▶ Your assignment:
A line belongs in the answer only if it contains the word "congruence"; copy every such line from the listing below.
[Opening Excerpted records section]
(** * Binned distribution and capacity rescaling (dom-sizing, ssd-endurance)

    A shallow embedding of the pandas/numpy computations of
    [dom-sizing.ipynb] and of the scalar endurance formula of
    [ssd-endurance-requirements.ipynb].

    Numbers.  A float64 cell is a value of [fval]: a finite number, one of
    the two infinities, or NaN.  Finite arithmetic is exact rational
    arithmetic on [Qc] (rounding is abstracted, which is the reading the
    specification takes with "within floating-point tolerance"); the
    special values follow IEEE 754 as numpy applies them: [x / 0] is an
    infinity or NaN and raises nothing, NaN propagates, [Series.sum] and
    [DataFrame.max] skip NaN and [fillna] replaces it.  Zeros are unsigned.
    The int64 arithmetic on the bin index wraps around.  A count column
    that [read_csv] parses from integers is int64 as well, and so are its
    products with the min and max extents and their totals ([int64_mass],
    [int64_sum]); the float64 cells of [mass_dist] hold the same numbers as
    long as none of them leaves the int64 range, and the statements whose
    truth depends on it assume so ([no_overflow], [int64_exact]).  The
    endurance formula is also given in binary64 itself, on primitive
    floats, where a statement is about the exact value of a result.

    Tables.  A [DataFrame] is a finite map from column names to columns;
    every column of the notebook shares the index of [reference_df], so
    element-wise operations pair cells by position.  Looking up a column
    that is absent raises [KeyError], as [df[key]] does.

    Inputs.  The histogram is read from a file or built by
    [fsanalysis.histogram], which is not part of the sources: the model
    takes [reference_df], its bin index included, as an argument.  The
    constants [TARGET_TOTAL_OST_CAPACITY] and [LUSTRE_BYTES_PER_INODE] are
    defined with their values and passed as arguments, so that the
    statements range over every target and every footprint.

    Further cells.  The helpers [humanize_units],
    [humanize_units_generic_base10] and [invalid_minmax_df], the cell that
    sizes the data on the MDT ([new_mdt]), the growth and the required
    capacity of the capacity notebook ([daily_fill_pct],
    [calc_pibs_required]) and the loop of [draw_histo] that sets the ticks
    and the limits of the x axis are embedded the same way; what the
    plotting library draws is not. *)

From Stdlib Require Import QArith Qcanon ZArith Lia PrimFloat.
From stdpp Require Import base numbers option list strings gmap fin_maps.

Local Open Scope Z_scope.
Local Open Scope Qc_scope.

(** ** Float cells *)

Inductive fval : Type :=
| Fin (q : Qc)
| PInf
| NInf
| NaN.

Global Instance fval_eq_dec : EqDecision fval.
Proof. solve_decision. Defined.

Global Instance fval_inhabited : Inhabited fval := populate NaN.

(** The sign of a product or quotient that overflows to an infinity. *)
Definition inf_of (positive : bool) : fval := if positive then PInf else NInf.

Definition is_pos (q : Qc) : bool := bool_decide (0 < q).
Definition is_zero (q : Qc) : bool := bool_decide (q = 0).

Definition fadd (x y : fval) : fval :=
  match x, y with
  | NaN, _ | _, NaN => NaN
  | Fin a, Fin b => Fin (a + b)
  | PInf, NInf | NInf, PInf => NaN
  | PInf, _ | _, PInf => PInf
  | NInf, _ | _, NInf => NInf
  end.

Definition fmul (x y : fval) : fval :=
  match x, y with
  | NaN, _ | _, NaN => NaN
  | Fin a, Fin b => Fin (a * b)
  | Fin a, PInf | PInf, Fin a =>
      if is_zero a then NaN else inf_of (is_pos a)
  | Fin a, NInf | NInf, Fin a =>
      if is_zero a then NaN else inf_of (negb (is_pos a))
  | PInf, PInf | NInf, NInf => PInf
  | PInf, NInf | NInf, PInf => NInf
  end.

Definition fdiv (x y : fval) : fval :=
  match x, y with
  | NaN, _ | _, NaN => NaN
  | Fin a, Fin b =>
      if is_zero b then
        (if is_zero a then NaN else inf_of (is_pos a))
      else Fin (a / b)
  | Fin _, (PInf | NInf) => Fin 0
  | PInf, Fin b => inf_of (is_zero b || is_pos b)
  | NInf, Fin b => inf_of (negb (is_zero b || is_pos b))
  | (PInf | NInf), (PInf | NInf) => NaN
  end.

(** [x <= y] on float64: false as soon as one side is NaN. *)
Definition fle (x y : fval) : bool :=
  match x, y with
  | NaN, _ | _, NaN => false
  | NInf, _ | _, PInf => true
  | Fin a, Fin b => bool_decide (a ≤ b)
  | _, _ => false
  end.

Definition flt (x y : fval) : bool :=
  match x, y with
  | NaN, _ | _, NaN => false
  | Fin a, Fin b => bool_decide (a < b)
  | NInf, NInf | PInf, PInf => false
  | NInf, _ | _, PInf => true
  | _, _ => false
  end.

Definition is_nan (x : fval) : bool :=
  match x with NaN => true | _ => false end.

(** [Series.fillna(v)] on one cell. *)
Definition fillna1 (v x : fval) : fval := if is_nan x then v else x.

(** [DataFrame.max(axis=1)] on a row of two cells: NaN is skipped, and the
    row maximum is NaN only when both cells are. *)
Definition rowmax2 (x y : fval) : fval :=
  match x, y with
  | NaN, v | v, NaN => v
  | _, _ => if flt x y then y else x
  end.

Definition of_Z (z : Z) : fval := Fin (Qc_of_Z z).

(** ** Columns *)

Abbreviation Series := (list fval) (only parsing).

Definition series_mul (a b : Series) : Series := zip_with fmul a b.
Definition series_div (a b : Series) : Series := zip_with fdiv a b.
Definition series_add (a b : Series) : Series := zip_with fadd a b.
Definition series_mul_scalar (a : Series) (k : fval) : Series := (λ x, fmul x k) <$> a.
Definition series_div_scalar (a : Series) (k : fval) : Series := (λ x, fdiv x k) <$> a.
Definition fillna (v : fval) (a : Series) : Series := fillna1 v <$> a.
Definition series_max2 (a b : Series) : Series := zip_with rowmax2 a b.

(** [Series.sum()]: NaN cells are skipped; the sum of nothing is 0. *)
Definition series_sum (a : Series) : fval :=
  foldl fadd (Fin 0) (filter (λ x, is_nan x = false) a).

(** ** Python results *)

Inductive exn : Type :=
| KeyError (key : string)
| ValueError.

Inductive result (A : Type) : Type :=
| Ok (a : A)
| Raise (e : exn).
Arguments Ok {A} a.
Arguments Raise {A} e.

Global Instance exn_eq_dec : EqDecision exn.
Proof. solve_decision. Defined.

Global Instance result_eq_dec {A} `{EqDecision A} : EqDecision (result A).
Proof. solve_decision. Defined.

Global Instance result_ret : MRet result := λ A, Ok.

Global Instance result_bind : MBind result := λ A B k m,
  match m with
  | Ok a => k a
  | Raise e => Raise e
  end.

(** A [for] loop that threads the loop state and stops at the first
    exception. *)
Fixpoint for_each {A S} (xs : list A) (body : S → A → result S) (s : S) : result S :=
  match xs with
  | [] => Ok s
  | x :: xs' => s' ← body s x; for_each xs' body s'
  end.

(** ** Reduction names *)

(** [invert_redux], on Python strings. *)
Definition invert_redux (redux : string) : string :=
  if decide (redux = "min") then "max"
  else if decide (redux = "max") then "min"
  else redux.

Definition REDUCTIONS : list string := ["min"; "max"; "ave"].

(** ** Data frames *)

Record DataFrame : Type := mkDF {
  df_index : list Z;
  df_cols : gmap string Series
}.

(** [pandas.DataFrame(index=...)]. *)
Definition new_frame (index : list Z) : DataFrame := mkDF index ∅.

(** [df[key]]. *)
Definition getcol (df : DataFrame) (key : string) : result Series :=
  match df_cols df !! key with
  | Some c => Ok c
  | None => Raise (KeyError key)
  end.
[Closing Excerpted records section]
[Opening Excerpted records section]
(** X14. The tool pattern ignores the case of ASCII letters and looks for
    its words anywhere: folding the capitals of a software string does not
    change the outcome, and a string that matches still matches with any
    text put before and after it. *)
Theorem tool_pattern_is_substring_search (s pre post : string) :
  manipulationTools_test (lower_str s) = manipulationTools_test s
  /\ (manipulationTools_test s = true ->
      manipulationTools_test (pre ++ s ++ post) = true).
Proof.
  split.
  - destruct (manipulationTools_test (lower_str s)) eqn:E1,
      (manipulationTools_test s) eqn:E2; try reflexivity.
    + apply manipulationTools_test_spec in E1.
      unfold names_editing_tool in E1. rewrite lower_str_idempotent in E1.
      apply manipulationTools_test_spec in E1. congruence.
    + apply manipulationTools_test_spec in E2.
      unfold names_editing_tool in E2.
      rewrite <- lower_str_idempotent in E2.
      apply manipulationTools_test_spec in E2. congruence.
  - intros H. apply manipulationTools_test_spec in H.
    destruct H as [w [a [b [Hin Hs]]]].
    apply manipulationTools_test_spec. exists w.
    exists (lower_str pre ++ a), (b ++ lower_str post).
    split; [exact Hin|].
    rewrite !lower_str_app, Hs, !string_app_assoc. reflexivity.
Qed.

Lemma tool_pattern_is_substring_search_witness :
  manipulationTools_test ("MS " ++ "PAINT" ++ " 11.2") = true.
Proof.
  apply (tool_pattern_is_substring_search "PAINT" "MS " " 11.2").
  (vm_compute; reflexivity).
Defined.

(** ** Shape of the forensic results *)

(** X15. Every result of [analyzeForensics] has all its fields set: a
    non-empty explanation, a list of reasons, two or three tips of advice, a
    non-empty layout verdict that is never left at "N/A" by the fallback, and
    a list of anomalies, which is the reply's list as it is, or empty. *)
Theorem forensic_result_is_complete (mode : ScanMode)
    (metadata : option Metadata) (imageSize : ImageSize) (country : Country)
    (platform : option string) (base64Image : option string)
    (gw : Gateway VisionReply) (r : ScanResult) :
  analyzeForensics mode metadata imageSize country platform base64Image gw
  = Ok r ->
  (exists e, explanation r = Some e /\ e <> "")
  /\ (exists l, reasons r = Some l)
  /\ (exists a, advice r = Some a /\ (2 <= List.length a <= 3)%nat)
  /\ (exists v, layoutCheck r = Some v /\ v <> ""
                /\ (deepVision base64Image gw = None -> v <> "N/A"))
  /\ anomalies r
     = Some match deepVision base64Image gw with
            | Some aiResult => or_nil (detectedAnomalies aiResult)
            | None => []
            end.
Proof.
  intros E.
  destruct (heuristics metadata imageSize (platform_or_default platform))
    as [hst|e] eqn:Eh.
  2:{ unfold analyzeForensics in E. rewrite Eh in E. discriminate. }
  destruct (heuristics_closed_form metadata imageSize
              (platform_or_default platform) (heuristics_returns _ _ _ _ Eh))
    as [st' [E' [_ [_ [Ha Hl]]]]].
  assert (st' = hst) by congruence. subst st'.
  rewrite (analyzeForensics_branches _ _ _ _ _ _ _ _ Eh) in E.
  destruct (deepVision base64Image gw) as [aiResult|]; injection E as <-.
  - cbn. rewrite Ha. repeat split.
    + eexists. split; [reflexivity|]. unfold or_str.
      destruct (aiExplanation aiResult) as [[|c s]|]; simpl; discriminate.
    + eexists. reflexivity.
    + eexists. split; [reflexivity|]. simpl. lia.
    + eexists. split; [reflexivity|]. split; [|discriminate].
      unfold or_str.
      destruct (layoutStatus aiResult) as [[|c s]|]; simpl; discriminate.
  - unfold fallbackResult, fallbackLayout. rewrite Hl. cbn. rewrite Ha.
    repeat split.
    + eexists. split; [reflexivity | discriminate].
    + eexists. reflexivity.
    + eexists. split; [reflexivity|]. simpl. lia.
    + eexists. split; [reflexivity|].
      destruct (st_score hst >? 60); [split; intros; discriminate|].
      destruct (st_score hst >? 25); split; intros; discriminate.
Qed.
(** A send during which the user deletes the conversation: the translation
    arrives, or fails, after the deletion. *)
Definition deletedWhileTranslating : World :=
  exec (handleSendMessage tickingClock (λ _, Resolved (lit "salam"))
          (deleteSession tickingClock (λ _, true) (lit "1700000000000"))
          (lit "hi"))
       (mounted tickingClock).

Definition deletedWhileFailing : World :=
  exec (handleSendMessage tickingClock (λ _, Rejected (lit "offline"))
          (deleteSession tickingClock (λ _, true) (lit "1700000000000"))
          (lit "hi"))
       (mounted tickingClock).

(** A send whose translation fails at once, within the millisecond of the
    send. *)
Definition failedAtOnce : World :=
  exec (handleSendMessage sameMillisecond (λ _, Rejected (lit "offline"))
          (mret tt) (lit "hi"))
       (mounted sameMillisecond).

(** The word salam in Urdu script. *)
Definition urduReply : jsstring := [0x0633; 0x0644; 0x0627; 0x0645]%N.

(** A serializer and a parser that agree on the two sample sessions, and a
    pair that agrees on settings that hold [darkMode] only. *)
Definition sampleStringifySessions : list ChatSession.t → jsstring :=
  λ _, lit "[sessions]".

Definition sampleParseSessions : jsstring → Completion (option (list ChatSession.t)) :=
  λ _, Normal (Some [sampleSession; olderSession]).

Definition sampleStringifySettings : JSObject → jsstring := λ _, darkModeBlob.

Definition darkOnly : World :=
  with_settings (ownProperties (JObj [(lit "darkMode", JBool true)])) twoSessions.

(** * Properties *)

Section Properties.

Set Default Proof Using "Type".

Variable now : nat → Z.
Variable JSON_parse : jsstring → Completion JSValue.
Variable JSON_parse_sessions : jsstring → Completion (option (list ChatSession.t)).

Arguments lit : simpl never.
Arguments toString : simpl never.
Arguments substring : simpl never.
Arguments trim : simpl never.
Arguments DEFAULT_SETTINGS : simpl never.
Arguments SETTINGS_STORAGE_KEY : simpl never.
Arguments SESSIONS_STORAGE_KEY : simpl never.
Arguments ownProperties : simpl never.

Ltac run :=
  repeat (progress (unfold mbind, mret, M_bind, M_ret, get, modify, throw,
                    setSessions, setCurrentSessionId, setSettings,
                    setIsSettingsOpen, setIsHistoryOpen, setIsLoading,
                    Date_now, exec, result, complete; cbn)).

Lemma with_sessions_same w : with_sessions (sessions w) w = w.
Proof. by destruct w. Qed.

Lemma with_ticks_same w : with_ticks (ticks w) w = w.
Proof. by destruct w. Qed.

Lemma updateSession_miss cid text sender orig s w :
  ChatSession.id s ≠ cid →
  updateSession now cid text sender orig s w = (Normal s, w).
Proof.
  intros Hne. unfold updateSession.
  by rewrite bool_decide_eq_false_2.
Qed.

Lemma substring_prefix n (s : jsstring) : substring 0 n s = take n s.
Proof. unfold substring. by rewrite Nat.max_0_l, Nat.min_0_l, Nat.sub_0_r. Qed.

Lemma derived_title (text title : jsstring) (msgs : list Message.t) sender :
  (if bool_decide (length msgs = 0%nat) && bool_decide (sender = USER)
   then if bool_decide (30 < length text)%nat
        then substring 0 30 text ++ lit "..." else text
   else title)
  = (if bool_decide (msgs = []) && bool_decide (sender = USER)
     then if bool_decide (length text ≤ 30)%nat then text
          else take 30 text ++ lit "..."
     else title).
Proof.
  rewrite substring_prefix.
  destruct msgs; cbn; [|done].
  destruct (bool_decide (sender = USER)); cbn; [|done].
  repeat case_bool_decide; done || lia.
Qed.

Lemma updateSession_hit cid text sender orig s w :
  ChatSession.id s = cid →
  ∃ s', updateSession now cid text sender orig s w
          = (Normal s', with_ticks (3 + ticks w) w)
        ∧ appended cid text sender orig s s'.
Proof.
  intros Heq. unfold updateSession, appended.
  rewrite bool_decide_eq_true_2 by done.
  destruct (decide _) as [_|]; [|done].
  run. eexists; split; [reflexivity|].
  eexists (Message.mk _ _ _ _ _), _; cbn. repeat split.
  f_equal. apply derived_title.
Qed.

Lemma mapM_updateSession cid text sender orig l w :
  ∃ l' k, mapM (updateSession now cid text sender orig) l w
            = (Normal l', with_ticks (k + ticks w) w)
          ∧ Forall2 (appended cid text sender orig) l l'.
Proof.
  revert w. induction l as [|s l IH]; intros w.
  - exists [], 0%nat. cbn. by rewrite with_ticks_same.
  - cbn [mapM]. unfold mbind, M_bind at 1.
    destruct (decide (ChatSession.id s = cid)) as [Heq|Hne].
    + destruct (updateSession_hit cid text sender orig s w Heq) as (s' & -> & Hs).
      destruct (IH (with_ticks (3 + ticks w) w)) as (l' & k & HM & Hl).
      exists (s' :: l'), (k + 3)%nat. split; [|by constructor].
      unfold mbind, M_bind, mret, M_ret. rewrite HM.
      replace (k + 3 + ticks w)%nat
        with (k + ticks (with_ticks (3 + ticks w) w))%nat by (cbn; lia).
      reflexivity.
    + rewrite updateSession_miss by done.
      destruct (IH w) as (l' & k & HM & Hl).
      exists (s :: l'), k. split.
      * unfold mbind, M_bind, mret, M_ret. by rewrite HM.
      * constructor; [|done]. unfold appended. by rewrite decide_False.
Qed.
[Closing Excerpted records section]
[Opening Excerpted records section]
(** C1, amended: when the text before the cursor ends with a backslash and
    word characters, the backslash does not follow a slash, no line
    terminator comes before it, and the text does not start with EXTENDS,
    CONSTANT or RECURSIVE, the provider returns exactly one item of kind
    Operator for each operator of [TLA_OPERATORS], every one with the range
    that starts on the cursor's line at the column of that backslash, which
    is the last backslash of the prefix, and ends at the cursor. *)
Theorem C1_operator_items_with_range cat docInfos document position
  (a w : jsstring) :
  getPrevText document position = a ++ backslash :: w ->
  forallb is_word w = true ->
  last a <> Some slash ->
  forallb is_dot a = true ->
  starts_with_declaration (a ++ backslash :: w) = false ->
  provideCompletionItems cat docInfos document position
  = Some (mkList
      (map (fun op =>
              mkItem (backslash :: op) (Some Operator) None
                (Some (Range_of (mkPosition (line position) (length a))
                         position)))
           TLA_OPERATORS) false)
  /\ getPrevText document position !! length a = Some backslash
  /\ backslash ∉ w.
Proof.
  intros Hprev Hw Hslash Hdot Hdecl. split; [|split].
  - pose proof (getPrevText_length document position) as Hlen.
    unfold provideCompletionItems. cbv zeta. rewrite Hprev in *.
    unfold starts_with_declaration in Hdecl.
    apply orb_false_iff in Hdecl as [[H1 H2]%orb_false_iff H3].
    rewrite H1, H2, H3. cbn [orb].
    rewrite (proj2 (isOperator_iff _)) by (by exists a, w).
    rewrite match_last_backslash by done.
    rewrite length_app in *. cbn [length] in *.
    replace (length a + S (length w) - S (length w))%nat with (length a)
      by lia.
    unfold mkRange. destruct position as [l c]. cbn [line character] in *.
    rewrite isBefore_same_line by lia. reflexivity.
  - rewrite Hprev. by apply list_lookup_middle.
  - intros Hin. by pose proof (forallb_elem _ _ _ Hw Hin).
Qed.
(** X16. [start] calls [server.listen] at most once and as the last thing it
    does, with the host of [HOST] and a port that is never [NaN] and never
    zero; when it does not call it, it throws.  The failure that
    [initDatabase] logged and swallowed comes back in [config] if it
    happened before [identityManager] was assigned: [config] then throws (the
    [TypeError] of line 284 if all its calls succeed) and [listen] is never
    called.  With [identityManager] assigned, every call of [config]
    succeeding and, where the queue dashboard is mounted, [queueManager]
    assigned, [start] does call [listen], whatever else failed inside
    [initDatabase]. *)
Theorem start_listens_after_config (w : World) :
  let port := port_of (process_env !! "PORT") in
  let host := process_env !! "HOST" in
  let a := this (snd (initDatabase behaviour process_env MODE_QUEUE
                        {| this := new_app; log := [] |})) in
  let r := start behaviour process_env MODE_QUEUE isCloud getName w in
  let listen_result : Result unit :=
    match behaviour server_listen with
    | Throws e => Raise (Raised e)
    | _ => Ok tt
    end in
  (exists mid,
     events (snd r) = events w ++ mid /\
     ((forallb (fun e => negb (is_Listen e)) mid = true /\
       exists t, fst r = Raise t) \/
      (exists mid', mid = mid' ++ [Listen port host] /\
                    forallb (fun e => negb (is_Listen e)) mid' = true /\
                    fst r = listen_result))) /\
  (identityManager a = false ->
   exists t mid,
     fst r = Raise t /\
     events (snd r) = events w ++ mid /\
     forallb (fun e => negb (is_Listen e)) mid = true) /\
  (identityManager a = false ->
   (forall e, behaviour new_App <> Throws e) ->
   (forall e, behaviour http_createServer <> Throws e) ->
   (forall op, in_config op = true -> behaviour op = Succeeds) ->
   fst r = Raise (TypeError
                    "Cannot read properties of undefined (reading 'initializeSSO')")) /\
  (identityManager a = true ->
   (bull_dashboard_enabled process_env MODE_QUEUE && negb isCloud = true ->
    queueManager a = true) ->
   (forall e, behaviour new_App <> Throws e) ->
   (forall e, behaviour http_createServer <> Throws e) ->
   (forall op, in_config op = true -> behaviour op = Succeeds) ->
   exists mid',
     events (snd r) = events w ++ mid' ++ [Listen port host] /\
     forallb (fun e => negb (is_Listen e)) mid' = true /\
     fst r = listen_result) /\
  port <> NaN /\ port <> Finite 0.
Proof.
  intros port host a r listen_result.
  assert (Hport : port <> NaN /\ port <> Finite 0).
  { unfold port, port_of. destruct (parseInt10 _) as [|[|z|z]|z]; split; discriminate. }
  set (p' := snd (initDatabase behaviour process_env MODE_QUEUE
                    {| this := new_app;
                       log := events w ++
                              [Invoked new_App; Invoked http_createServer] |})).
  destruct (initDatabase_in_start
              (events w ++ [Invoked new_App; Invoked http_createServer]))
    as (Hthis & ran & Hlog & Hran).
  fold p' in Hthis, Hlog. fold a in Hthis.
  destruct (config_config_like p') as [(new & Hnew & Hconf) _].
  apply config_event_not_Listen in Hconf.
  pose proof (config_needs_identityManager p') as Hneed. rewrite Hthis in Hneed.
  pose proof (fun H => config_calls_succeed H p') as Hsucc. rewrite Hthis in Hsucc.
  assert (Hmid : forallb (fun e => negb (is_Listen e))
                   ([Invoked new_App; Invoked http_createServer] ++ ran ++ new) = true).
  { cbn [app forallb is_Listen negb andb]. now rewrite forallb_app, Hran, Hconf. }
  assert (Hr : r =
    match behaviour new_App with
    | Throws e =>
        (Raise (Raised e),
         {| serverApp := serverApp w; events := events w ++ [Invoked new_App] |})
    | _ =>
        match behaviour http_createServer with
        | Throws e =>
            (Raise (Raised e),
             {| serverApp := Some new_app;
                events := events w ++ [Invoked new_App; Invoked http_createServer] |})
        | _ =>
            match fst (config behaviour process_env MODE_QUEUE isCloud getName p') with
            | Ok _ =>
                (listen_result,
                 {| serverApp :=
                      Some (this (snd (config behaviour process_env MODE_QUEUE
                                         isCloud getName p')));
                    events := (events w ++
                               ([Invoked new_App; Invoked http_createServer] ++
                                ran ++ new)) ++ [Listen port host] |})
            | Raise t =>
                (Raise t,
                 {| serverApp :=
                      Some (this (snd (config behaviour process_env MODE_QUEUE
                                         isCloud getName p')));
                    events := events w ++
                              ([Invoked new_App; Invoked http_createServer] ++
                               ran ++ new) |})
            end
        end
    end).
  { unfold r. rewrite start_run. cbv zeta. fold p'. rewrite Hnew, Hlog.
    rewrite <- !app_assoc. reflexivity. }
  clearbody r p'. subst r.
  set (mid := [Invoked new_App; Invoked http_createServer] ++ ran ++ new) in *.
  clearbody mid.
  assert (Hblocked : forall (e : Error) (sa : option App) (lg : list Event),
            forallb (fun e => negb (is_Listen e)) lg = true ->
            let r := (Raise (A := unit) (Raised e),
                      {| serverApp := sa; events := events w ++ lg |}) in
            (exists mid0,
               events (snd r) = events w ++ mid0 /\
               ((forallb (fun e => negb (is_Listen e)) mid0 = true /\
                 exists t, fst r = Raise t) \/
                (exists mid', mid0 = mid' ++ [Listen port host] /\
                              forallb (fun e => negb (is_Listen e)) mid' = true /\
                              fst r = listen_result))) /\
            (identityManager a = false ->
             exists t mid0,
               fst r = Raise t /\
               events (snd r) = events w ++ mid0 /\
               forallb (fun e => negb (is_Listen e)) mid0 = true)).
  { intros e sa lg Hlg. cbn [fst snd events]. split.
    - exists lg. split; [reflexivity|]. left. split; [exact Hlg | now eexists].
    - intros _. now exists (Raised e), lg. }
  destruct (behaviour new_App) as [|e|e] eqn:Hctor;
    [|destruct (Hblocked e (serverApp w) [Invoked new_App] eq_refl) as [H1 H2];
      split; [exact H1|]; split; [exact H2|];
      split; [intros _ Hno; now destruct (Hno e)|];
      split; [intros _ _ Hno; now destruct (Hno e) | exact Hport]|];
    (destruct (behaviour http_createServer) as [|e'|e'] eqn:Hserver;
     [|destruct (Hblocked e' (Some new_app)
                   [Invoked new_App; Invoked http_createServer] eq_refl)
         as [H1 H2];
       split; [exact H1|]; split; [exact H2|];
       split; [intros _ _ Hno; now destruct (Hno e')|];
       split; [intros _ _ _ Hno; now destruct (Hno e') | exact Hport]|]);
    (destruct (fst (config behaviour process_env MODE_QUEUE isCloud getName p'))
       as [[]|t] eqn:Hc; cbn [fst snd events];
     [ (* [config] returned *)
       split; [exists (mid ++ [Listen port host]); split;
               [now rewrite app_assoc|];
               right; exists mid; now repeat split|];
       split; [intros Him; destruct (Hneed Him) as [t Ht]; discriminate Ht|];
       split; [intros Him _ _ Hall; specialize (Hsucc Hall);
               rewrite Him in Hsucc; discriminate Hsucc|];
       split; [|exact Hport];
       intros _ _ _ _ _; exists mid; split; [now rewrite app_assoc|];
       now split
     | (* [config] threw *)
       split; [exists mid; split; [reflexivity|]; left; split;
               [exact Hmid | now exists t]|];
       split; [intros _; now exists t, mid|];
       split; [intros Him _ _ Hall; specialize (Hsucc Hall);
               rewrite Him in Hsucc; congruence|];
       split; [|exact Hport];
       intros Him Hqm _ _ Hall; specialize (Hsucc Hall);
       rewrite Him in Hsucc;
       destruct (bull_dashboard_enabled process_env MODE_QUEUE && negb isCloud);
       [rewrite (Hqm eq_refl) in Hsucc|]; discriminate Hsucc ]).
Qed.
[Closing Excerpted records section]
▶ Your response:
      apply manipulationTools_test_spec in E1. congruence.
      apply manipulationTools_test_spec in E2. congruence.
  assert (st' = hst) by congruence. subst st'.
               rewrite Him in Hsucc; congruence|];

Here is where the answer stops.